Assignment:
When you reach the line containing "Validation.validate_url url = Raise" in the data below, begin returning lines exactly as written, and stop once the line containing "destruct (Validation.check_format url);" has been returned.

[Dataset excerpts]
(** The shapes librosa documents for the six descriptors: [n_mfcc] rows of
    MFCC, one row for each spectral descriptor, 12 chroma bins. *)
Definition documented_shapes `{FeatureExtractor.SignalLib} : Prop :=
  (forall audio sr n n_fft hop m,
     FeatureExtractor.mfcc audio sr n n_fft hop = Ok m -> length m = Z.to_nat n) /\
  (forall audio sr n_fft hop m,
     FeatureExtractor.spectral_centroid audio sr n_fft hop = Ok m -> length m = 1%nat) /\
  (forall audio sr n_fft hop m,
     FeatureExtractor.spectral_rolloff audio sr n_fft hop = Ok m -> length m = 1%nat) /\
  (forall audio n_fft hop m,
     FeatureExtractor.zero_crossing_rate audio n_fft hop = Ok m -> length m = 1%nat) /\
  (forall audio sr n_fft hop m,
     FeatureExtractor.spectral_bandwidth audio sr n_fft hop = Ok m -> length m = 1%nat) /\
  (forall audio sr n_fft hop m,
     FeatureExtractor.chroma_stft audio sr n_fft hop = Ok m -> length m = 12%nat).


(** The six explanations of [_generate_explanation]. *)
Definition ai_high : string :=
  "High confidence AI-generated voice detected. " +:+
  "Spectral patterns show synthetic characteristics. " +:+
  "Recommend additional verification for fraud prevention.".
Definition ai_moderate : string :=
  "Likely AI-generated voice with moderate confidence. " +:+
  "Some synthetic markers detected. " +:+
  "Proceed with caution in sensitive contexts.".
Definition ai_low : string :=
  "Possible AI-generated voice with low confidence. " +:+
  "Mixed signals detected. " +:+
  "Consider secondary verification methods.".
Definition human_high : string :=
  "High confidence human voice detected. " +:+
  "Natural acoustic patterns consistent with human speech. " +:+
  "Low fraud risk based on audio analysis.".
Definition human_moderate : string :=
  "Likely human voice with moderate confidence. " +:+
  "Predominantly natural speech characteristics. " +:+
  "Standard verification recommended.".
Definition human_low : string :=
  "Possible human voice with low confidence. " +:+
  "Ambiguous acoustic features. " +:+
  "Additional verification recommended for high-stakes decisions.".

End Notions.

(* ===================================================================== *)
(** * Part II: properties                                                 *)
(* ===================================================================== *)

(** ** Binary64 comparisons *)

Lemma SFcompare_antisym (x y : spec_float) (c : comparison) :
  SFcompare x y = Some c -> SFcompare y x = Some (CompOpp c).
Proof.
  destruct x as [sx|sx| |sx mx ex], y as [sy|sy| |sy my ey]; simpl;
    try discriminate;
    repeat match goal with s : bool |- _ => destruct s end;
    intros [= <-]; try reflexivity;
    rewrite (Z.compare_antisym ey ex);
    destruct (ey ?= ex)%Z; simpl; try reflexivity;
    try rewrite CompOpp_involutive; f_equal;
    first [ exact (Pos.compare_cont_antisym my mx Eq)
          | symmetry; exact (Pos.compare_cont_antisym mx my Eq) ].
Qed.

(** [y <= x] excludes [x < y], also on infinities and NaN. *)
Lemma float_leb_not_ltb (x y : float) :
  (y <=? x)%float = true -> (x <? y)%float = false.
Proof.
  rewrite leb_spec, ltb_spec. unfold SFleb, SFltb.
  destruct (SFcompare (Prim2SF y) (Prim2SF x)) as [c|] eqn:E; [|discriminate].
  apply SFcompare_antisym in E. rewrite E.
  destruct c; simpl; (reflexivity || discriminate).
Qed.

(** ** The decision policy *)

Section DecisionPolicy.
Context `{AudioUtils.Externals} `{FeatureExtractor.SignalLib}
        `{Classifier.Sklearn} `{Inference.Builtins}.

(** C1. Whenever the classifier answers AI_GENERATED with confidence [c],
    the label [predict] reports is HUMAN if [c < 0.85] and AI_GENERATED if
    [0.85 <= c]; the reported confidence is [round(c, 4)] in both cases, so
    the override changes the label only. *)
Theorem safety_override
    (self : Inference.t) (audio_url : string) (st st' : AudioUtils.os_state)
    (audio : list Q) (sr : Z) (temp_path : string)
    (features : list float) (c : float) :
  AudioUtils.process_audio_from_url audio_url st = (Ok (audio, sr, temp_path), st') ->
  FeatureExtractor.extract_features (Inference.feature_extractor self) audio sr
    = Ok features ->
  Classifier.predict (Inference.model self) features = Ok ("AI_GENERATED", c) ->
  exists p st'',
    Inference.predict self audio_url st = (Ok p, st'') /\
    ((c <? 0.85)%float = true -> Inference.label p = "HUMAN") /\
    ((0.85 <=? c)%float = true -> Inference.label p = "AI_GENERATED") /\
    Inference.confidence p = Inference.round c 4.
Proof.
  intros Hdl Hfe Hcl.
  unfold Inference.predict. rewrite Hdl.
  unfold Inference.classify_and_explain. rewrite Hfe. cbn. rewrite Hcl. cbn.
  eexists _, _. split; [reflexivity|]. cbn.
  unfold Inference.safety_threshold. cbn.
  repeat split.
  - intros ->. reflexivity.
  - intros Hge. rewrite (float_leb_not_ltb _ _ Hge). reflexivity.
Qed.

End DecisionPolicy.

(** The deployment of [Scenario] with a forest that votes AI_GENERATED with
    probability 0.7: the reported label is HUMAN. *)
Lemma safety_override_witness :
  exists p st'',
    @Inference.predict
      (Scenario.externals [AudioUtils.Chunk 4096] (Z.to_nat 8000)) Scenario.signal_lib
      Scenario.sklearn Scenario.builtins
      (Scenario.engine 1 0.7) "https://example.com/a.wav" Scenario.idle = (Ok p, st'') /\
    ((0.7 <? 0.85)%float = true -> Inference.label p = "HUMAN") /\
    ((0.85 <=? 0.7)%float = true -> Inference.label p = "AI_GENERATED") /\
    Inference.confidence p = @Inference.round Scenario.builtins 0.7 4.
Proof.
  eapply (@safety_override
            (Scenario.externals [AudioUtils.Chunk 4096] (Z.to_nat 8000)) Scenario.signal_lib
            Scenario.sklearn Scenario.builtins
            (Scenario.engine 1 0.7) "https://example.com/a.wav" Scenario.idle).
  - vm_compute. reflexivity.
  - vm_compute. reflexivity.
  - vm_compute. reflexivity.
Defined.

(** ** URL validation *)

Lemma check_patterns_found (patterns : list string) (pattern url_lower : string) :
  In pattern patterns ->
  contains pattern url_lower = true ->
  Validation.check_patterns patterns url_lower
    = Raise (ValidationError "Security: Cannot access local/internal resources").
Proof.
  induction patterns as [|p rest IH]; simpl; [tauto|].
  intros [->|Hin] Hc.
  - rewrite Hc. reflexivity.
  - destruct (contains p url_lower); [reflexivity|]. apply IH; assumption.
Qed.

Lemma check_patterns_raises (patterns : list string) (url_lower : string) (e : exn) :
  Validation.check_patterns patterns url_lower = Raise e ->
  e = ValidationError "Security: Cannot access local/internal resources".
Proof.
  induction patterns as [|p rest IH]; simpl; [discriminate|].
  destruct (contains p url_lower); [intros [= <-]; reflexivity|exact IH].
Qed.

(** Every way out of [validate_url] other than [True] is a
    [ValidationError]. *)
Lemma validate_url_raises_only_validation_errors (url : string) (e : exn) :
  Validation.validate_url url = Raise e -> exists msg, e = ValidationError msg.
Proof.
  unfold Validation.validate_url.
  destruct (truthy url); cbn [negb]; [|intros [= <-]; eauto].
  destruct (Validation.check_format url); [|intros [= <-]; eauto].
  destruct (Validation.check_patterns _ _) eqn:Hp; [discriminate|].
  intros [= <-]. apply check_patterns_raises in Hp. eauto.
Qed.

(** A URL the validator refuses never reaches the engine: the route
    answers from the exception and the state is left as it was. *)
Lemma predict_voice_validates_first
    `{AudioUtils.Externals} `{FeatureExtractor.SignalLib}
    `{Classifier.Sklearn} `{Inference.Builtins}
    (engine : Inference.t) (audio_url : string) (st : AudioUtils.os_state) (e : exn) :
  Validation.validate_url audio_url = Raise e ->
  Api.predict_voice engine audio_url st = (Api.handle e, st).
Proof. intros Hv. unfold Api.predict_voice. rewrite Hv. reflexivity. Qed.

Result of this exercise:
  Validation.validate_url url = Raise e -> exists msg, e = ValidationError msg.
Proof.
  unfold Validation.validate_url.
  destruct (truthy url); cbn [negb]; [|intros [= <-]; eauto].
  destruct (Validation.check_format url); [|intros [= <-]; eauto].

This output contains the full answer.